Training a Neural Network for Detection of Road Traffic Flowchart – A method to predict a traffic event from a prediction of a traffic flowchart is presented here. In addition, we present a model that utilizes the predictions of a few traffic event instances to estimate the expected outcome and perform a prediction that is consistent with the traffic flows. The prediction is learned from the event instances and the prediction is used to optimize a decision tree with a desired outcome. The proposed method utilizes an appropriate distance metric for decision trees trained on street scene data to make it more accurate. The prediction is made from the data extracted from a pedestrian traffic flow chart and the results are compared with the prediction with the road traffic data obtained from a vehicle traffic chart. Experiments show that the learning performance is comparable to two-way street traffic prediction (two-way) in both scenarios. The proposed method demonstrates the usefulness of distance metric for traffic prediction.

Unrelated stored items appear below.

(* ===== verification/Depex.v ===== *)
(** * Dependency expressions of the DXE dispatcher

    [src/MdeModulePkg/Core/Dxe/Dispatcher/Dependency.c]: the evaluator that
    decides whether a driver may be scheduled.  A dependency expression is a
    byte string in postfix order, evaluated on a Boolean stack in pool memory
    that grows on demand; evaluation rewrites the PUSH of a protocol that has
    been found into REPLACE_TRUE, so that the protocol is not looked up again.

    Bytes are numbers; [Past] is whatever memory follows the expression.  The
    protocol database appears as the set of installed protocols. *)
From Stdlib Require Import ZArith Lia.
From stdpp Require Import base option list.
From S2P Require Import Prelude.

Definition EFI_DEP_BEFORE : Z := 0x00.
Definition EFI_DEP_AFTER : Z := 0x01.
Definition EFI_DEP_PUSH : Z := 0x02.
Definition EFI_DEP_AND : Z := 0x03.
Definition EFI_DEP_OR : Z := 0x04.
Definition EFI_DEP_NOT : Z := 0x05.
Definition EFI_DEP_TRUE : Z := 0x06.
Definition EFI_DEP_FALSE : Z := 0x07.
Definition EFI_DEP_END : Z := 0x08.
Definition EFI_DEP_SOR : Z := 0x09.
Definition EFI_DEP_REPLACE_TRUE : Z := 0xff.
Definition DEPEX_STACK_SIZE_INCREMENT : nat := 0x1000.

(** A GUID as its 16 bytes in memory. *)
Definition GUID : Type := list Z.

(** ** State *)

(** The evaluation stack: the buffer (empty for NULL) and the distance of
    [mDepexEvaluationStackPointer] from its start. *)
Record DepexStack := MkStack {
  mDepexEvaluationStack : list bool;
  mDepexEvaluationStackPointer : nat
}.

(** The fields of a driver entry that concern its dependency expression;
    [DepexSize] is the length of [Depex]. *)
Record EFI_CORE_DRIVER_ENTRY := MkDriverEntry {
  Depex : option (list Z);
  Dependent : bool;
  Unrequested : bool;
  Before : bool;
  After : bool;
  BeforeAfterGuid : GUID
}.

Definition set_Depex (d : list Z) (e : EFI_CORE_DRIVER_ENTRY) : EFI_CORE_DRIVER_ENTRY :=
  MkDriverEntry (Some d) (Dependent e) (Unrequested e) (Before e) (After e) (BeforeAfterGuid e).

Section Depex.

(** Whether the pool can provide a buffer of so many bytes, and what is in it. *)
Variable PoolAvailable : nat -> bool.
Variable Garbage : nat -> bool.
(** [CoreAllEfiServicesAvailable] succeeds. *)
Variable AllEfiServicesAvailable : bool.
(** The protocols [CoreLocateProtocol] finds. *)
Variable Installed : GUID -> bool.
(** The memory after the expression. *)
Variable Past : nat -> Z.

(** ** The stack *)

Definition GrowDepexStack (st : DepexStack) : EFI_STATUS * DepexStack :=
  let Old := mDepexEvaluationStack st in
  let Size := (DEPEX_STACK_SIZE_INCREMENT + length Old)%nat in
  if negb (PoolAvailable Size) then (EFI_OUT_OF_RESOURCES, st)
  else
    let NewStack := Old ++ (Garbage <$> seq (length Old) DEPEX_STACK_SIZE_INCREMENT) in
    (EFI_SUCCESS, MkStack NewStack (mDepexEvaluationStackPointer st)).
(** All conversions, with the types they convert from and to. *)
Definition Conversions : list (IntType * IntType * (Z -> bool -> EFI_STATUS * option Z)) :=
  [ (Int8, Uint8, SafeInt8ToUint8);
    (Int8, Char8, SafeInt8ToChar8);
    (Int8, Uint16, SafeInt8ToUint16);
    (Int8, Uint32, SafeInt8ToUint32);
    (Int8, Uintn, SafeInt8ToUintn);
    (Int8, Uint64, SafeInt8ToUint64);
    (Uint8, Int8, SafeUint8ToInt8);
    (Uint8, Char8, SafeUint8ToChar8);
    (Int16, Int8, SafeInt16ToInt8);
    (Int16, Char8, SafeInt16ToChar8);
    (Int16, Uint8, SafeInt16ToUint8);
    (Int16, Uint16, SafeInt16ToUint16);
    (Int16, Uint32, SafeInt16ToUint32);
    (Int16, Uintn, SafeInt16ToUintn);
    (Int16, Uint64, SafeInt16ToUint64);
    (Uint16, Int8, SafeUint16ToInt8);
    (Uint16, Char8, SafeUint16ToChar8);
    (Uint16, Uint8, SafeUint16ToUint8);
    (Uint16, Int16, SafeUint16ToInt16);
    (Int32, Int8, SafeInt32ToInt8);
    (Int32, Char8, SafeInt32ToChar8);
    (Int32, Uint8, SafeInt32ToUint8);
    (Int32, Int16, SafeInt32ToInt16);
    (Int32, Uint16, SafeInt32ToUint16);
    (Int32, Uint32, SafeInt32ToUint32);
    (Int32, Uint64, SafeInt32ToUint64);
    (Uint32, Int8, SafeUint32ToInt8);
    (Uint32, Char8, SafeUint32ToChar8);
    (Uint32, Uint8, SafeUint32ToUint8);
    (Uint32, Int16, SafeUint32ToInt16);
    (Uint32, Uint16, SafeUint32ToUint16);
    (Uint32, Int32, SafeUint32ToInt32);
    (Intn, Int8, SafeIntnToInt8);
    (Intn, Char8, SafeIntnToChar8);
    (Intn, Uint8, SafeIntnToUint8);
    (Intn, Int16, SafeIntnToInt16);
    (Intn, Uint16, SafeIntnToUint16);
    (Intn, Uintn, SafeIntnToUintn);
    (Intn, Uint64, SafeIntnToUint64);
    (Uintn, Int8, SafeUintnToInt8);
    (Uintn, Char8, SafeUintnToChar8);
    (Uintn, Uint8, SafeUintnToUint8);
    (Uintn, Int16, SafeUintnToInt16);
    (Uintn, Uint16, SafeUintnToUint16);
    (Uintn, Int32, SafeUintnToInt32);
    (Uintn, Intn, SafeUintnToIntn);
    (Int64, Int8, SafeInt64ToInt8);
    (Int64, Char8, SafeInt64ToChar8);
    (Int64, Uint8, SafeInt64ToUint8);
    (Int64, Int16, SafeInt64ToInt16);
    (Int64, Uint16, SafeInt64ToUint16);
    (Int64, Int32, SafeInt64ToInt32);
    (Int64, Uint32, SafeInt64ToUint32);
    (Int64, Uint64, SafeInt64ToUint64);
    (Uint64, Int8, SafeUint64ToInt8);
    (Uint64, Char8, SafeUint64ToChar8);
    (Uint64, Uint8, SafeUint64ToUint8);
    (Uint64, Int16, SafeUint64ToInt16);
    (Uint64, Uint16, SafeUint64ToUint16);
    (Uint64, Int32, SafeUint64ToInt32);
    (Uint64, Uint32, SafeUint64ToUint32);
    (Uint64, Intn, SafeUint64ToIntn);
    (Uint64, Int64, SafeUint64ToInt64);
    (Int32, Uintn, SafeInt32ToUintn);
    (Uint32, Intn, SafeUint32ToIntn);
    (Intn, Int32, SafeIntnToInt32);
    (Intn, Uint32, SafeIntnToUint32);
    (Uintn, Uint32, SafeUintnToUint32);
    (Uintn, Int64, SafeUintnToInt64);
    (Int64, Intn, SafeInt64ToIntn);
    (Int64, Uintn, SafeInt64ToUintn);
    (Uint64, Uintn, SafeUint64ToUintn) ].

(** All arithmetic functions, with their type and what they compute. *)
Definition Arithmetic : list (IntType * (Z -> Z -> Z) * (Z -> Z -> bool -> EFI_STATUS * option Z)) :=
  [ (Uint8, Z.add, SafeUint8Add);
    (Uint16, Z.add, SafeUint16Add);
    (Uint32, Z.add, SafeUint32Add);
    (Uint64, Z.add, SafeUint64Add);
    (Uint8, Z.sub, SafeUint8Sub);
    (Uint16, Z.sub, SafeUint16Sub);
    (Uint32, Z.sub, SafeUint32Sub);
    (Uint64, Z.sub, SafeUint64Sub);
    (Uint8, Z.mul, SafeUint8Mult);
    (Uint16, Z.mul, SafeUint16Mult);
    (Uint32, Z.mul, SafeUint32Mult);
    (Uint64, Z.mul, SafeUint64Mult);
    (Int8, Z.add, SafeInt8Add);
    (Char8, Z.add, SafeChar8Add);
    (Int16, Z.add, SafeInt16Add);
    (Int32, Z.add, SafeInt32Add);
    (Int64, Z.add, SafeInt64Add);
    (Int8, Z.sub, SafeInt8Sub);
    (Char8, Z.sub, SafeChar8Sub);
    (Int16, Z.sub, SafeInt16Sub);
    (Int32, Z.sub, SafeInt32Sub);
    (Int64, Z.sub, SafeInt64Sub);
    (Int8, Z.mul, SafeInt8Mult);
    (Char8, Z.mul, SafeChar8Mult);
    (Int16, Z.mul, SafeInt16Mult);
    (Int32, Z.mul, SafeInt32Mult);
    (Int64, Z.mul, SafeInt64Mult);
    (Uintn, Z.add, SafeUintnAdd);
    (Uintn, Z.sub, SafeUintnSub);
    (Uintn, Z.mul, SafeUintnMult);
    (Intn, Z.add, SafeIntnAdd);
    (Intn, Z.sub, SafeIntnSub);
    (Intn, Z.mul, SafeIntnMult) ].

(** ** Proofs *)

(** Bounds of the types as numbers. *)
Ltac int_bounds :=
  unfold Operand, Fits, MIN, MAX, ERROR in *; cbn [Unsigned Bits] in *;
  change (2 ^ (8 - 1)) with 128 in *; change (2 ^ (16 - 1)) with 32768 in *;
  change (2 ^ (32 - 1)) with 2147483648 in *; change (2 ^ (64 - 1)) with 9223372036854775808 in *;
  change (2 ^ 8) with 256 in *; change (2 ^ 16) with 65536 in *; change (2 ^ 32) with 4294967296 in *;
  change (2 ^ 64) with 18446744073709551616 in *.

(** Equality of two Boolean range checks. *)
Ltac same_check :=
  apply Bool.eq_iff_eq_true;
  rewrite ?negb_true_iff, ?orb_false_iff, ?andb_false_iff, ?andb_true_iff, ?Z.geb_le, ?Z.leb_le, ?Z.gtb_ltb, ?Z.ltb_lt,
    ?Z.ltb_ge, ?Z.leb_gt;
  first [lia | split; [intros; lia | intros; repeat split; lia]].

Lemma Cast_id t x : MIN t <= x <= MAX t -> Cast t x = x.
Proof.
  intros H. unfold Cast. destruct t; int_bounds; rewrite Z.mod_small by lia; lia.
Qed.

Lemma Fits_range t x : Fits t x = true -> MIN t <= x <= MAX t.
Proof. destruct t; int_bounds; intros H; bool_to_Z; lia. Qed.

Lemma Cast_fits t x : Fits t x = true -> Cast t x = x.
Proof. intros H. by apply Cast_id, Fits_range. Qed.

Lemma Convert_stores t b v e x :
  b = Fits t x -> (Fits t x = true -> v = x) -> (Fits t x = false -> e = ERROR t) ->
  Stores t (Fits t x) x (Convert b v e).
Proof. intros -> H1 H2. split; [done|]. unfold Convert. destruct (Fits t x); [by rewrite H1|by rewrite H2]. Qed.

Definition ConversionExact (c : IntType * IntType * (Z -> bool -> EFI_STATUS * option Z)) : Prop :=
  let '(src, dst, f) := c in forall x, Operand src x -> Stores dst (Fits dst x) x (f x).

(** Casts whose operand is in range disappear, the innermost first. *)
Ltac in_range_casts :=
  repeat match goal with
  | |- context [Cast ?t ?x] =>
    lazymatch x with context [Cast _ _] => fail | _ => idtac end;
    rewrite (Cast_id t x) by (int_bounds; bool_to_Z; nia)
  end.

Ltac unfold_call :=
  repeat lazymatch goal with
  | |- Stores _ _ _ (Convert _ _ _) => fail
  | |- Stores _ _ _ (?f _ _) => unfold f
  | |- Stores _ _ _ (?f _) => unfold f
  end.

(** A function that is one range check and a cast. *)
Ltac converts :=
  unfold_call; unfold MultS64x64; apply Convert_stores;
  [ in_range_casts; int_bounds; same_check
  | intros; in_range_casts; lia
  | intros; int_bounds; bool_to_Z; first [reflexivity | exfalso; lia] ].

(** A range check before the operation, for every type but CHAR8 vacuous. *)
Definition ArithmeticExact (c : IntType * (Z -> Z -> Z) * (Z -> Z -> bool -> EFI_STATUS * option Z)) : Prop :=
  let '(t, op, f) := c in
  forall x y, Operand t x -> Operand t y ->
  Stores t (Fits t x && Fits t y && Fits t (op x y)) (op x y) (f x y).

Lemma Operand_fits t x : t <> Char8 -> Operand t x -> Fits t x = true.
Proof. destruct t; intros; try done; int_bounds; apply andb_true_iff; rewrite !Z.leb_le; lia. Qed.

Lemma ArithmeticExact_plain t op f :
  t <> Char8 ->
  (forall x y, Operand t x -> Operand t y -> Stores t (Fits t (op x y)) (op x y) (f x y)) ->
  ArithmeticExact (t, op, f).
Proof. intros Ht H x y Hx Hy. rewrite !Operand_fits by done. cbn [andb]. by apply H. Qed.

(** Unsigned addition wraps below the first operand exactly on overflow. *)
Lemma Cast_add_check t x y :
  Unsigned t = true -> Operand t x -> Operand t y ->
  (Cast t (x + y) >=? x) = Fits t (x + y).
Proof.
  intros Ht Hx Hy. destruct (Fits t (x + y)) eqn:Hf.
  - rewrite Cast_fits by done. destruct t; try done; int_bounds; bool_to_Z; rewrite Z.geb_leb; apply Z.leb_le; lia.
  - assert (Hc : Cast t (x + y) = x + y - 2 ^ Bits t).
    { unfold Cast. rewrite Ht. symmetry. apply (Z.mod_unique _ _ 1); [left|];
        destruct t; try done; int_bounds; apply andb_false_iff in Hf; rewrite !Z.leb_gt in Hf; lia. }
    rewrite Hc, Z.geb_leb. apply Z.leb_gt. destruct t; try done; int_bounds; lia.
Qed.

Lemma unsigned_add t x y :
  Unsigned t = true -> Operand t x -> Operand t y ->
  Stores t (Fits t (x + y)) (x + y) (Convert (Cast t (x + y) >=? x) (Cast t (x + y)) (ERROR t)).
Proof.
  intros Ht Hx Hy. apply Convert_stores; [by apply Cast_add_check|apply Cast_fits|done].
Qed.

Lemma unsigned_sub t x y :
  Unsigned t = true -> Operand t x -> Operand t y ->
  Stores t (Fits t (x - y)) (x - y) (Convert (x >=? y) (Cast t (x - y)) (ERROR t)).
Proof.
  intros Ht Hx Hy. apply Convert_stores; [|apply Cast_fits|done].
  destruct t; try done; int_bounds; same_check.
Qed.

We present a novel approach to automatic segmentation of the human brain using deep convolutional neural networks (CNN). The CNN provides a global representation for the input to a CNN that can learn to infer an unknown target part of the visual system. We provide a theoretical study on the CNN and evaluate its performance using the MNIST Dataset. Our result shows that CNNs outperform supervised CNNs. The proposed CNN achieves about 98.6% accuracy in a test set of 8 subjects with an accuracy of 70.5%. The CNN achieves a near 98.5% performance on the MNIST dataset.
Mixed-Membership Stochastic Blockmodular Learning
Toward More Efficient Training of Visual Inspection Cameras
Training a Neural Network for Detection of Road Traffic Flowchart
Efficient Learning-Invariant Signals and Sparse Approximation Algorithms
Unsupervised Learning with Convolutional Neural NetworksWe present a novel approach to automatic segmentation of the human brain using deep convolutional neural networks (CNN). The CNN provides a global representation for the input to a CNN that can learn to infer an unknown target part of the visual system. We provide a theoretical study on the CNN and evaluate its performance using the MNIST Dataset. Our result shows that CNNs outperform supervised CNNs. The proposed CNN achieves about 98.6% accuracy in a test set of 8 subjects with an accuracy of 70.5%. The CNN achieves a near 98.5% performance on the MNIST dataset.